McGregor had a bit of a career prior to taking on the role of Obi-Wan. The year before, he starred in Velvet Goldmine and had been actively working since 1993, including his well-known role in Trainspotting. The 1999 release of Phantom Menace helped push McGregor into superstar status, but he was already on his way there.
So, his success wasn’t exactly a surprise, but fans did hype up his performance as Obi-Wan Kenobi so much that he’s getting his own spinoff series over 15 years later (which is deserved because he was one of the best parts of the prequels.)
Much like Ewan McGregor, there was already a career set in motion for Natalie Portman when she joined Star Wars as Padme in Phantom Menace. She was in Léon: The Professional and nominated for a Golden Globe in 1999 for Anywhere But Here, so her post-Star Wars success is not a surprise. But, much like the other “success” stories of the Star Wars cast, she was already known prior to her Star Wars work.
The exception to the “they already had a major career” rule is Harrison Ford.

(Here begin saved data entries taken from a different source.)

Lemma copy_sees h g v s :
  wf s -> contents s h = None -> contents s g = Some v -> post (cow_copy h g) (fun _ => sees h v s) s.
Proof.
  intros Hs Hh Hv. apply contents_None in Hh; [|done]. unfold cow_copy.
  destruct (cw_ptrs s !! g) as [p|] eqn:Hg; [|by unfold contents in Hv; rewrite Hg in Hv].
  rewrite (contents_through _ _ _ Hg) in Hv. read_ptr Hg.
  eapply post_mono; [eapply (init_spec h p None); [done|by left|by eapply through_live|done]|].
  intros [] s'. by apply points_sees.
Qed.

Lemma assign_sees h g v w s :
  wf s -> contents s h = Some w -> contents s g = Some v -> post (cow_assign h g) (fun _ => sees h v s) s.
Proof.
  intros Hs Hh Hv. unfold cow_assign. destruct (Nat.eqb_spec h g) as [<-|Hne].
  { apply post_ret. split_and!; [done|done|apply others_refl]. }
  destruct (cw_ptrs s !! g) as [p|] eqn:Hg; [|by unfold contents in Hv; rewrite Hg in Hv].
  destruct (cw_ptrs s !! h) as [old|] eqn:Eh; [|by unfold contents in Hh; rewrite Eh in Hh].
  rewrite (contents_through _ _ _ Hg) in Hv. read_ptr Hg.
  eapply post_mono; [eapply (assign_spec h p old None); [done|by left|by eapply through_live|done]|].
  intros [] s'. by apply points_sees.
Qed.

(** Pointers that move leave the counts as they are. *)
Lemma moved_wf ps s :
  wf s -> (forall id, refs id ps = refs id (cw_ptrs s)) -> wf (mkCow (cw_objs s) ps).
Proof. intros Hs E. eapply counted_ext; [|exact Hs]. intros id. cbn. by rewrite E. Qed.

Lemma contents_moved ps s k : contents (mkCow (cw_objs s) ps) k = (p ← ps !! k; through s p).
Proof. done. Qed.

Lemma swap_spec h g v w s :
  wf s -> contents s h = Some v -> contents s g = Some w ->
  post (cow_swap h g) (fun _ s' => wf s' /\ contents s' g = Some v /\ (h <> g -> contents s' h = Some w)
    /\ forall k, k <> h -> k <> g -> contents s' k = contents s k) s.
Proof.
  intros Hs Hv Hw. unfold cow_swap.
  destruct (cw_ptrs s !! h) as [p|] eqn:Hh; [|by unfold contents in Hv; rewrite Hh in Hv].
  destruct (cw_ptrs s !! g) as [q|] eqn:Hg; [|by unfold contents in Hw; rewrite Hg in Hw].
  rewrite (contents_through _ _ _ Hg) in Hw. rewrite (contents_through _ _ _ Hh) in Hv.
  read_ptr Hh. read_ptr Hg. apply post_bind. unfold post, ptr_put, put, upd_ptrs. cbn. split_and!.
  - apply moved_wf; [done|]. intros id. pose proof (refs_insert id h p q _ Hh) as H1.
    assert (<[h := q]> (cw_ptrs s) !! g = Some q) as Hg'.
    { destruct (decide (h = g)) as [->|]; [by rewrite lookup_insert_eq|by rewrite lookup_insert_ne]. }
    pose proof (refs_insert id g q p _ Hg'). lia.
  - rewrite contents_moved, lookup_insert_eq. done.
  - intros Hne. rewrite contents_moved, lookup_insert_ne, lookup_insert_eq by done. done.
  - intros k Hkh Hkg. rewrite contents_moved, !lookup_insert_ne by done. done.
Qed.

Lemma move_spec h g v s :
  wf s -> contents s h = None -> contents s g = Some v ->
  post (cow_move h g) (fun _ s' => wf s' /\ contents s' h = Some v /\ contents s' g = Some []
    /\ forall k, k <> h -> k <> g -> contents s' k = contents s k) s.
Proof.
  intros Hs Hh Hv. apply contents_None in Hh; [|done]. unfold cow_move.
  destruct (cw_ptrs s !! g) as [p|] eqn:Hg; [|by unfold contents in Hv; rewrite Hg in Hv].
  assert (h <> g) as Hne by congruence. rewrite (contents_through _ _ _ Hg) in Hv.
  read_ptr Hg. apply post_bind. unfold post, ptr_put, put, upd_ptrs. cbn. split_and!.
  - apply moved_wf; [done|]. intros id. pose proof (refs_insert id g p None _ Hg) as H1.
    rewrite refs_insert_new by (by rewrite lookup_insert_ne). rewrite (one_other None) in H1 by done. lia.
  - rewrite contents_moved, lookup_insert_eq. done.
  - rewrite contents_moved, lookup_insert_ne, lookup_insert_eq by done. done.
  - intros k Hkh Hkg. rewrite contents_moved, !lookup_insert_ne by done. done.
Qed.

Lemma move_assign_spec h g v w s :
  wf s -> contents s h = Some w -> contents s g = Some v ->
  post (cow_move_assign h g) (fun _ s' => wf s' /\ contents s' h = Some v /\ (h <> g -> contents s' g = Some [])
    /\ forall k, k <> h -> k <> g -> contents s' k = contents s k) s.
Proof.
  intros Hs Hh Hv. unfold cow_move_assign.
  destruct (cw_ptrs s !! g) as [p|] eqn:Hg; [|by unfold contents in Hv; rewrite Hg in Hv].
  destruct (cw_ptrs s !! h) as [q|] eqn:Eh; [|by unfold contents in Hh; rewrite Eh in Hh].
  rewrite (contents_through _ _ _ Hg) in Hv. read_ptr Hg. apply post_bind. unfold post at 1, ptr_put, put, upd_ptrs. cbn.
  set (ps1 := <[g := None]> (cw_ptrs s)).
  assert (exists old, ps1 !! h = Some old) as (old & Eo).
  { unfold ps1. destruct (decide (g = h)) as [->|]; [rewrite lookup_insert_eq; eauto|].
    rewrite lookup_insert_ne by done. eauto. }
  read_ptr Eo. apply post_bind. unfold post at 1, ptr_put, put, upd_ptrs. cbn.
  set (ps2 := <[h := p]> ps1).
  eapply post_mono; [apply (Release_spec old (fun id => refs id (cw_ptrs s)) (fun id => refs id ps2))|].
  - exact Hs.
  - intros id. pose proof (refs_insert id g p None _ Hg) as H1. pose proof (refs_insert id h old p _ Eo) as H2.
    rewrite (one_other None) in H1 by done. fold ps1 in H1. fold ps2 in H2. lia.
  - intros [] s' (Hc & Ep & Hb). cbn in Ep.
    assert (forall k, contents s' k = (p ← ps2 !! k; through s p)) as Ec.
    { intros k. unfold contents. rewrite Ep. destruct (ps2 !! k) as [[id|]|] eqn:Ek; [|done..]. cbn.
      by rewrite (Hb id (refs_pos _ _ _ Ek)). }
    unfold wf. rewrite Ep. split_and!; [done|..].
    + rewrite Ec. unfold ps2. by rewrite lookup_insert_eq.
    + intros Hne. rewrite Ec. unfold ps2, ps1. by rewrite lookup_insert_ne, lookup_insert_eq.
    + intros k Hkh Hkg. rewrite Ec. unfold ps2, ps1. by rewrite !lookup_insert_ne.
Qed.

Lemma destroy_spec h v s :
  wf s -> contents s h = Some v ->
  post (cow_destroy h) (fun _ s' => wf s' /\ contents s' h = None /\ forall k, k <> h -> contents s' k = contents s k) s.
Proof.
  intros Hs Hh. unfold cow_destroy.
  destruct (cw_ptrs s !! h) as [p|] eqn:Eh; [|by unfold contents in Hh; rewrite Eh in Hh].
  read_ptr Eh. apply post_bind.
  eapply post_mono; [apply (Release_spec p (fun id => refs id (cw_ptrs s)) (fun id => refs id (delete h (cw_ptrs s))))|].
  - exact Hs.
  - intros id. by apply refs_delete.
  - intros [] s' (Hc & Ep & Hb). unfold post, put, upd_ptrs, wf, contents. cbn. rewrite Ep. split_and!; [done|by rewrite lookup_delete_eq|].
    intros k Hk. rewrite lookup_delete_ne by done. destruct (cw_ptrs s !! k) as [[id|]|] eqn:Ek; [|done..]. cbn.
    change (buf (mkCow _ _) id) with (buf s' id). rewrite Hb; [done|]. apply (refs_pos _ k). by rewrite lookup_delete_ne.
Qed.

(** ** The constructors *)

Lemma new_sees h s : wf s -> contents s h = None -> post (cow_new h) (fun _ => sees h [] s) s.
Proof.
  intros Hs Hh. apply contents_None in Hh; [|done].
  eapply (post_mono _ (fun _ => points h None s)).
  - by apply (init_spec h None None s Hs (or_introl eq_refl)).
  - intros [] s'. by apply points_sees.
Qed.

Lemma sized_sees h size capacity s :
  wf s -> contents s h = None -> post (cow_sized h size capacity) (fun _ => sees h (repeat None size) s) s.
Proof.
  intros Hs Hh. destruct (decide (0 < size \/ 0 < capacity)) as [Hp|Hp].
  - eapply post_mono; [apply sized_spec; [done|by apply contents_None|done]|].
    intros [] s' Hs'. eapply owned_sees; [done..|]. apply new_Buffer_vis.
  - replace size with 0 by lia. replace capacity with 0 by lia. by apply new_sees.
Qed.

Lemma data_sees h data capacity s :
  wf s -> contents s h = None -> post (cow_data h data (length data) capacity) (fun _ => sees h data s) s.
Proof.
  intros Hs Hh. unfold cow_data. apply post_bind. destruct (decide (0 < length data \/ 0 < capacity)) as [Hp|Hp].
  - eapply post_mono; [apply sized_spec; [done|by apply contents_None|done]|].
    intros [] s1 (Hw & Ho & Hr). pose proof Ho as (id & Hq & _). read_ptr Hq.
    eapply post_mono; [eapply on_buffer_spec; [done|done| |]|].
    + cbn. rewrite memcpy_front by (rewrite ?repeat_length; lia). done.
    + unfold good, b_capacity. cbn. rewrite length_app, firstn_all. lia.
    + intros [] s2 Hs2. eapply owned_sees; [done..|]. rewrite firstn_all. by apply vis_app.
  - replace data with (@nil (option byte)) by (destruct data; [done|cbn in Hp; lia]).
    replace capacity with 0 by lia. pose proof (new_sees h s Hs Hh) as Hn. unfold post at 1, cow_new, ptr_put, put in Hn.
    unfold post at 1, cow_sized, ptr_put, put, upd_ptrs. cbn. read_ptr (lookup_insert_eq (cw_ptrs s) h None). by apply post_ret.
Qed.

(** ** Independent vectors

    The specification has no blocks, no counts and no capacities: a handle is a
    vector of bytes, [None] where nothing says which. *)

Abbreviation vectors := (gmap nat mem).

Definition new_handle (h : nat) (v : mem) (a : vectors) : option vectors :=
  match a !! h with None => Some (<[h := v]> a) | Some _ => None end.
Definition change (h : nat) (f : mem -> mem) (a : vectors) : option vectors := v ← a !! h; Some (<[h := f v]> a).

Definition spec_do (o : cow_op) (a : vectors) : option vectors :=
  match o with
  | CNew h => new_handle h [] a
  | CSized h size _ => new_handle h (repeat None size) a
  | CData h data _ => new_handle h (mem_of data) a
  | CCopy h g => v ← a !! g; new_handle h v a
  | CMove h g => v ← a !! g; new_handle h v (<[g := []]> a)
  | CDestroy h => _ ← a !! h; Some (delete h a)
  | CAssign h g => v ← a !! g; change h (fun _ => v) a
  | CMoveAssign h g => v ← a !! g; _ ← a !! h; Some (<[h := v]> (<[g := []]> a))
  | CSetData h data => change h (fun _ => mem_of data) a
  | CAppendData h data => change h (fun v => v ++ mem_of data) a
  | CAppendFrom h g => w ← a !! g; if h =? g then None else change h (fun v => v ++ w) a
  | CSetSize h size => change h (fun v => take size v ++ repeat None (size - length v)) a
  | CEnsureCapacity h _ => change h id a
  | CClear h => change h (fun _ => []) a
  | CSwap h g => v ← a !! h; w ← a !! g; Some (<[g := v]> (<[h := w]> a))
  | CWrite h i x => v ← a !! h; if i <? length v then Some (<[h := <[i := Some x]> v]> a) else None
  end.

But, like Carrie Fisher used to say about him, he won the genetic lottery and instantly became a huge action star, and it was mainly due to George Lucas’ obsession with him. After Star Wars, Ford went on to play Indiana Jones and bring to life countless characters throughout the years, but was also on the older side of the cast. (Harrison Ford was 35 years old when A New Hope was released.)
While he’d been in acclaimed movies like The Conversation before Star Wars, he wasn’t the Harrison Ford we now all know and love, but still. He ended up becoming one of the biggest stars out there, and it did, essentially, boil down to his role as Han Solo.
Oscar Isaac’s success was also already in motion. Prior to joining Star Wars as Poe Dameron, he’d already been nominated for awards for his work in movies like Inside Llewyn Davis and had starred in Ex Machina and more. Continuing that caliber of work even after Star Wars just … felt like where Isaac was heading. I don’t think Star Wars hurt or helped his career, but it did give us our love of StormPilot, so … I’m forever grateful that he joined the franchise.
There were whispers of the love people had for Adam Driver before he took on Kylo Ren, mainly because of the HBO series Girls, but Star Wars did give him a larger platform and put him in the public eye more than the Lena Dunham show did. What works in Driver’s favor is that he’s incredibly talented and even brings a humanity to Kylo Ren that I don’t think that character would have had otherwise and so his success isn’t that surprising.
It’s more of Harrison Ford’s trajectory than anything else, but the difference (at least for me) is that I’m watching Driver take on that Harrison Ford level of work in real time instead of seeing it in retrospect. And Driver does deserve the work he gets; he’s absolutely incredible at what he does, but it is interesting to track where his career was prior to the start of his Star Wars journey.
This franchise can, in a lot of ways, change an actor’s life. But I think that this franchise also protects those who already have a bit of a career under their belt and continues to help them while sometimes leaving the formerly “unknown” performers in the dust. Overall, the franchise needs to do better in many ways but especially in how it protects its casts.